The Indian Visa Application Process can be both simple and complicated, depending on which type of visa you’re applying for and how many times you’ve applied before. However, with some basic knowledge of what to expect and how to fill out the necessary paperwork, you can go through the process smoothly and effectively every time. In this article, we cover all aspects of the Indian Visa Application Process in detail, including how to find out if you need to apply at all, how to fill out your visa application form correctly, and what documents to take with you when you go to submit your application.
How do I apply for a visa?
While there are different types of visas available for people who want to visit India, most can be obtained at an Indian Embassy or consulate in your home country. Your visa will be valid for 6 months from the date of issue and you’ll have a maximum time of 3 months to enter India. Depending on your nationality, you may be able to obtain an Indian Visa on Arrival (VoA). This is valid for 30 days and can be extended in India if required.

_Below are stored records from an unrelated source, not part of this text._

(** X1.  [queueNextStep] with a positive delay parks the thread, without
    advancing the session, on a new armed timer.  For a delay of up to
    9223372036854 the timer is due that many milliseconds from now.  Beyond
    that the product with [time.Millisecond] overflows int64: for delays up
    to 18446744073709 it is negative and the timer is due at once. *)
Theorem queueNextStep_timer_due fuel t delay w :
  0 < delay →
  ∃ t' w' x,
    queueNextStep flow fuel t delay w = Some (Parked t', w')
    ∧ currentStep t' = currentStep t
    ∧ timer t' = Some (length (timers w))
    ∧ timers w' !! length (timers w) = Some x
    ∧ status x = Armed
    ∧ (delay ≤ 9223372036854 → deadline x = now w + delay * Millisecond)
    ∧ (9223372036854 < delay ≤ 18446744073709 → deadline x = now w).
Proof.
  intros Hpos. unfold queueNextStep, queueNextStep_with.
  rewrite decide_True by done.
  set (w1 := match timer t with Some k => Stop k w | None => w end).
  assert (length (timers w1) = length (timers w) ∧ now w1 = now w) as [Hlen Hnow].
  { subst w1. destruct (timer t); simpl; by rewrite ?length_alter. }
  eexists _, _, _. split; [done|]. simpl. split; [done|].
  split; [by rewrite Hlen|]. split; [by apply list_lookup_middle|].
  split; [done|]. simpl. rewrite Hnow. unfold Millisecond. split; intros Hd.
  - rewrite wrap64_small by lia. lia.
  - rewrite wrap64_large by lia. lia.
Qed.

(** X2.  A body that parses but whose substitution fails does not stop the
    session: [nextStep] logs the failure, sends the message of the step with
    an empty body, and goes on to queue the next step. *)
Theorem failed_substitution_sends_empty_body t w ts tmpl :
  stepAt flow (currentStep t + 1) = Some ts →
  Body ts ≠ "" →
  Parse (Body ts) = Some tmpl →
  Execute tmpl (templates t) = None →
  ∃ o w' e rest,
    nextStep flow (enough flow) t w = Some (o, w')
    ∧ outbox w' !! length (outbox w) = Some (envelope t w (built flow ts ""))
    ∧ journal w'
      = journal w
        ++ [LogPerforming (currentStep t + 1) (userID t);
            LogTemplateExecFailed; e;
            LogQueueing (userID t) (currentStep t + 1) (Delay ts)]
        ++ rest.
Proof.
  intros Hts Hb Hp He. destruct (nextStep_total flow t w) as [[o w'] Hn].
  exists o, w'.
  set (t1 := set_currentStep (currentStep t + 1) t).
  assert (∀ w0, renderBody t1 ts w0 = (Some "", logPrint LogTemplateExecFailed w0))
    as Hrender by (intros w0; by apply renderBody_execute_failure with tmpl).
  assert ((renderBody t ts w).1 = Some "") as Hr.
  { by rewrite (renderBody_value t t1 ts w w), Hrender. }
  pose proof (nextStep_first_send flow (length (Steps flow)) _ _ _ _ _ _ Hts Hr Hn)
    as Hsent.
  pose proof (stepAt_Some flow _ _ Hts) as Hi.
  pose proof Hn as Hn0.
  unfold enough in Hn. simpl in Hn. rewrite decide_True, Hts in Hn by lia.
  fold t1 in Hn. set (w1 := logPrint _ w) in Hn.
  assert (∃ e w2, nextStep_switch flow t1 ts w1 = (Some (), w2)
            ∧ journal w2 = journal w1 ++ [LogTemplateExecFailed; e])
    as (e & w2 & Hsw & Hj2).
  { unfold nextStep_switch. rewrite Hrender.
    repeat case_decide; simpl; eexists _, _; (split; [done|]); simpl;
      by rewrite <-(assoc_L (++)). }
  rewrite Hsw in Hn. unfold queueNextStep_with in Hn.
  set (w3 := logPrint _ _) in Hn.
  assert (journal w3 = journal w2 ++ [LogQueueing (userID t) (currentStep t + 1) (Delay ts)])
    as Hj3.
  { subst w3. by destruct (timer t1). }
  exists e.
  assert (∃ rest, journal w' = journal w3 ++ rest) as [rest Hrest].
  { case_decide.
    - simpl in Hn. simplify_eq. exists []. simpl. by rewrite app_nil_r.
    - apply nextStep_slice in Hn as (Hf & _). by destruct Hf as (_ & _ & _ & _ & _ & ?). }
  exists rest. split; [exact Hn0|]. split; [done|].
  rewrite Hrest, Hj3, Hj2. simpl. by rewrite <-!(assoc_L (++)).
Qed.

End Effects.

(** ** The transport does not steer the service *)

Section Transports.

Context {engine : TemplateEngine}.
Variables (T1 T2 : Transport) (flow : TutorialFlow).

Lemma renderBody_set_journal t ts w j :
  ∃ j', renderBody t ts (set_journal j w)
        = ((renderBody t ts w).1, set_journal j' (renderBody t ts w).2).
Proof.
  unfold renderBody. case_decide; [|by eexists].
  destruct (Parse (Body ts)) as [tmpl|]; [|by eexists].
  destruct (Execute tmpl (templates t)); by eexists.
Qed.

Lemma nextStep_switch_transport t ts w r w' :
  @nextStep_switch engine T1 flow t ts w = (r, w') →
  ∀ j, ∃ j', @nextStep_switch engine T2 flow t ts (set_journal j w)
             = (r, set_journal j' w').
Proof.
  intros Hs j. destruct (renderBody_set_journal t ts w j) as [j1 Hr].
  revert Hs. unfold nextStep_switch. rewrite Hr.
  destruct (renderBody t ts w) as [[body|] w1]; simpl;
    repeat case_decide; intros [= <- <-]; by eexists.
Qed.

Lemma nextStep_transport fuel t w o w' :
  @nextStep engine T1 flow fuel t w = Some (o, w') →
  ∀ j, ∃ j', @nextStep engine T2 flow fuel t (set_journal j w)
             = Some (o, set_journal j' w').
Proof.
  revert t w o w'. induction fuel as [|fuel IH]; intros t w o w'; [done|].
  simpl. case_decide as Hlt; [|intros [= <- <-] j; by eexists].
  destruct (stepAt flow (currentStep t + 1)) as [ts|];
    [|intros [= <- <-] j; by eexists].
  destruct (@nextStep_switch engine T1 _ _ _ _) as [r w2] eqn:Hsw.
  intros Hq j.
  destruct (nextStep_switch_transport _ _ _ _ _ Hsw
              (j ++ [LogPerforming (currentStep t + 1) (userID t)])) as [j2 Hsw2].
  change (logPrint ?e (set_journal j w))
    with (set_journal (j ++ [e]) (logPrint e w)).
  rewrite Hsw2. destruct r as [[]|]; [|simplify_eq; by eexists].
  revert Hq. unfold queueNextStep_with. case_decide.
  - intros [= <- <-]. by destruct (timer _); eexists.
  - intros Hn. destruct (timer _) as [k|]; simpl.
    + eapply IH in Hn as [j' Hn]. eexists. exact Hn.
    + eapply IH in Hn as [j' Hn]. eexists. exact Hn.
Qed.

Lemma queueNextStep_transport fuel t delay w o w' :
  @queueNextStep engine T1 flow fuel t delay w = Some (o, w') →
  ∀ j, ∃ j', @queueNextStep engine T2 flow fuel t delay (set_journal j w)
             = Some (o, set_journal j' w').
Proof.
  unfold queueNextStep, queueNextStep_with. case_decide.
  - intros [= <- <-] j. by destruct (timer _); eexists.
  - intros Hn j. destruct (timer _) as [k|]; simpl.
    + eapply nextStep_transport in Hn as [j' Hn]. eexists. exact Hn.
    + eapply nextStep_transport in Hn as [j' Hn]. eexists. exact Hn.
Qed.

Lemma restart_transport fuel t w o w' :
  @restart engine T1 flow fuel t w = Some (o, w') →
  ∀ j, ∃ j', @restart engine T2 flow fuel t (set_journal j w)
             = Some (o, set_journal j' w').
Proof.
  unfold restart. intros Hq j. destruct (timer t) as [k|].
  - eapply queueNextStep_transport in Hq as [j' Hq]. eexists. exact Hq.
  - eapply queueNextStep_transport in Hq as [j' Hq]. eexists. exact Hq.
Qed.

End Transports.

(** ** The thread pool *)

Arguments nextStep : simpl never.
Arguments queueNextStep : simpl never.
Arguments restart : simpl never.
Arguments settle : simpl never.

Section Pool.

Context `{TemplateEngine} `{Transport}.
Variable flow : TutorialFlow.

Lemma frame_settle k r : frame r.2 (settle k r).2.
Proof. destruct r as [[t| |] w], k; frame_tac. Qed.

Lemma settle_timers k r : timers (settle k r).2 = timers r.2.
Proof. by destruct r as [[t| |] w], k. Qed.

Lemma settle_cell k o w t :
  cell (settle k (o, w)).1 = Some t → o = Parked t.
Proof. destruct o, k; simpl; congruence. Qed.

(** The loop finds the first entry of the user, and only that. *)
Lemma findTutorial_Some user n l i t :
  findTutorial user n l = Some (i, t) →
  ∃ j, i = (n + j)%nat ∧ l !! j = Some t ∧ userID t = user
       ∧ ∀ j' t', (j' < j)%nat → l !! j' = Some t' → userID t' ≠ user.
Proof.
  revert n. induction l as [|x l IH]; intros n; simpl; [done|].
  case_decide as Hx.
  - intros [= <- <-]. exists 0%nat. repeat split; [lia|done|]. lia.
  - intros (j & -> & Hj & Hu & Hfirst)%IH. exists (S j).
    repeat split; [lia|done..|].
    intros [|j'] t' Hlt; simpl; [congruence|]. apply Hfirst. lia.
Qed.

Lemma findTutorial_None user n l :
  findTutorial user n l = None ↔ ∀ t, t ∈ l → userID t ≠ user.
Proof.
  revert n. induction l as [|x l IH]; intros n; simpl.
  - split; [|done]. by intros _ t ?%elem_of_nil.
  - case_decide as Hx.
    + split; [done|]. intros Hall. destruct (Hall x); [left|done].
    + rewrite IH. split.
      * intros Hall t [->|?]%elem_of_cons; auto.
      * intros Hall t ?. apply Hall. by right.
Qed.

Lemma findTutorial_first user l i t :
  l !! i = Some t → userID t = user →
  (∀ j t', (j < i)%nat → l !! j = Some t' → userID t' ≠ user) →
  findTutorial user 0 l = Some (i, t).
Proof.
  intros Hi Hu Hfirst.
  destruct (findTutorial user 0 l) as [[i' t']|] eqn:Hfind.
  - apply findTutorial_Some in Hfind as (j & -> & Hj & Hu' & Hfirst').
    simpl. destruct (Nat.lt_trichotomy i j) as [Hlt|[->|Hlt]].
    + by destruct (Hfirst' i t Hlt Hi).
    + by simplify_eq.
    + by destruct (Hfirst j t' Hlt Hj).
  - rewrite findTutorial_None in Hfind. destruct (Hfind t); [|done].
    by eapply list_elem_of_lookup_2.
Qed.

(** [initTutorialFlow] by cases on the lookup. *)
Lemma initTutorialFlow_found c room user w i t :
  findTutorial user 0 (tutorials w) = Some (i, t) →
  ∃ o w1, restart flow (enough flow) t w = Some (o, w1)
    ∧ frame w w1
    ∧ initTutorialFlow flow c room user w
      = Some ((settle (KRestart i) (o, w1)).1, None, (settle (KRestart i) (o, w1)).2).
Proof.
  intros Hfind. unfold initTutorialFlow. rewrite Hfind.
  destruct (restart_total flow t w) as [[o w1] Hr]. exists o, w1.
  split; [done|]. split; [by apply restart_slice in Hr as [? _]|].
  rewrite Hr. simpl. by destruct (settle (KRestart i) (o, w1)).
Qed.

Lemma initTutorialFlow_new c room user w :
  findTutorial user 0 (tutorials w) = None →
  ∃ w1, initTutorialFlow flow c room user w
      = Some (Returned (Some "Starting Riot tutorial"),
              Some (Ready (NewTutorial room user c (Templates flow)) (InitialDelay flow)),
              w1)
    ∧ tutorials w1 = tutorials w ++ [NewTutorial room user c (Templates flow)]
    ∧ timers w1 = timers w ∧ outbox w1 = outbox w ∧ threads w1 = threads w
    ∧ now w1 = now w.
Proof.
  intros Hfind. unfold initTutorialFlow. rewrite Hfind. by eexists.
Qed.

(** What each action does to the registry and to the thread table. *)
Lemma act_Start_found c room user w w' i t :
  findTutorial user 0 (tutorials w) = Some (i, t) →
  act flow (Start c room user) w = Some w' →
  ∃ o w1, restart flow (enough flow) t (set_running (length (threads w)) w) = Some (o, w1)
    ∧ frame (set_running (length (threads w)) w) w1
    ∧ tutorials w' = tutorials w
    ∧ threads w' = threads w ++ [(settle (KRestart i) (o, w1)).1]
    ∧ timers w' = timers w1 ∧ outbox w' = outbox w1 ∧ now w' = now w.
Proof.
  intros Hfind. simpl.
  destruct (initTutorialFlow_found c room user (set_running (length (threads w)) w) i t Hfind)
    as (o & w1 & Hr & Hf & ->).
  simpl. intros [= <-]. exists o, w1. split; [done|]. split; [done|].
  pose proof (frame_settle (KRestart i) (o, w1)) as Hs.
  pose proof (settle_timers (KRestart i) (o, w1)) as Ht.
  destruct Hf as (? & ? & ? & ? & ? & ?).
  destruct Hs as (? & ? & Hth & ? & ? & ?). simpl in *.
  rewrite Hth. repeat split; try congruence.
  destruct o, i; done.
Qed.

Lemma act_Start_new c room user w w' :
  findTutorial user 0 (tutorials w) = None →
  act flow (Start c room user) w = Some w' →
  tutorials w' = tutorials w ++ [NewTutorial room user c (Templates flow)]
  ∧ threads w' = threads w ++
      [Returned (Some "Starting Riot tutorial");
       Ready (NewTutorial room user c (Templates flow)) (InitialDelay flow)]
  ∧ timers w' = timers w ∧ outbox w' = outbox w ∧ now w' = now w.
Proof.
  intros Hfind. simpl.
  destruct (initTutorialFlow_new c room user (set_running (length (threads w)) w) Hfind)
    as (w1 & -> & ? & ? & ? & Hth & ?).
  simpl. intros [= <-]. simpl. by rewrite Hth.
Qed.

Lemma act_Run i w w' :
  act flow (Run i) w = Some w' →
  ∃ t delay o w1, threads w !! i = Some (Ready t delay)
    ∧ queueNextStep flow (enough flow) t delay (set_running i w) = Some (o, w1)
    ∧ frame (set_running i w) w1
    ∧ tutorials w' = tutorials w
    ∧ threads w' = <[i := (settle KGoroutine (o, w1)).1]> (threads w)
    ∧ timers w' = timers w1 ∧ outbox w' = outbox w1 ∧ now w' = now w.
Proof.
  simpl. destruct (threads w !! i) as [[t delay| | |]|] eqn:Hi; try done.
  destruct (queueNextStep _ _ _ _ _) as [[o w1]|] eqn:Hq; [|done].
  simpl. intros [= <-]. exists t, delay, o, w1.
  pose proof Hq as (Hf & _)%queueNextStep_slice.
  destruct Hf as (? & ? & Hth & ? & ? & ?). simpl in *.
  repeat split; try done; destruct o; simpl; congruence.
Qed.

Which type of visa should I apply for?
The Indian Visa Application Process is complicated and involves lots of steps, including finding a sponsor (which can be difficult) and waiting in line at an embassy or consulate. There are lots of different types of visas too. The confusion makes it easy for Indian travelers to find themselves leaving home without having planned out their visas, hoping for a successful on-arrival entry. It’s very risky—and you’ll probably get rejected at one of India’s handful of international airports if you try it that way. The best thing to do is apply in advance with a reputable agency that has experience helping travelers get across India’s borders as quickly as possible.
What documents do I need to submit?
All foreigners traveling to India for tourism or business are required to apply for a visa. There are three types of visas: an e-Visa, an Indian visa on arrival, and a regular/business visa. The e-Visa is issued by Indian Embassies and Consulates only, while Indian visas on arrival can be issued at select airports upon landing in India. If you don’t qualify for an e-Visa or are not flying into India through one of those airports, you must apply for a standard visa before you leave home. A complete list of eligible ports of entry can be found here. Once you know where you’ll be arriving in India, it’s time to apply!
Where should I submit my visa application?
To find out where you should submit your visa application, you’ll need to check your destination country’s immigration and visa requirements. Generally speaking, many countries will want you to apply for a diplomatic mission within their borders. However, there are exceptions; some countries only accept applications from citizens applying in certain other countries. Consult each country’s official website for specific information on whether or not it accepts visa applications outside of its borders. In general, if one of your ancestors was born in an area that is now part of India, chances are high that you will be able to obtain a multiple-entry tourist visa for anywhere between 6 months and 5 years upon arrival at an airport or land border crossing inside India.
How much does it cost?
Unless you’re only making one trip a year, there are several reasons why it may be worth your while to get an Indian visa. First of all, by having a valid visa in your passport, you can avoid getting hassled every time you cross into India. Also, if you end up living or working in India long-term, being able to skip that whole visa application process saves you time and hassle later on. Unfortunately for us Aussies and Kiwis though, getting a tourist visa is pretty expensive! For Australians and New Zealanders who have an Australian passport (or a British or Irish one), it costs $117 AUD per person to apply for a 3-month tourist visa through VFS Global.
What are my chances of being approved?
The chances of being approved depend on a variety of factors, including where you’re applying from, your reason for traveling, and how long you intend to stay. If you are in a rush to get your visa before traveling, it may be worth it to pay extra and expedite processing. Expedited processing can guarantee visa approval within 24 hours if things are in order; alternatively, regular applications can take up to two weeks or more. Even without expediting applications, many regional offices will try their best to process applications as quickly as possible so that visitors don’t miss their trip. As an added bonus, most applications require an online form that lets applicants know if they’ve been rejected and why—which makes things much easier for future travelers!
What happens if I am not approved?
It is relatively common for visa applications to be rejected, especially at first. Keep in mind that visa denial rates vary depending on where you are trying to get your visa. There are also many reasons why a visa might be denied—overstaying past a previous visa, legal trouble with authorities, or having too few ties to your home country are just some of them. Some countries have a 100% rejection rate because they don’t give out many visas regardless of circumstances. If you’re denied entry into a country due to visa issues, it doesn’t necessarily mean you can never go back; sometimes a visit later in life will go more smoothly than one made in an earlier period of time.
Just about every country, including India, has its own process for obtaining a visa. Before you fill out an application and submit it to an embassy or consulate, make sure you know exactly what’s required of you. For example, do you need a round-trip ticket? How many photos must you include with your application? Do you need proof of travel health insurance? A quick online search will help you find answers so that your completed visa application is as strong as possible. Get copies of everything required by a given destination—forms, photos, documents—and gather them together in one place so that it’s easy to refer back and make sure they’re all there when your time comes.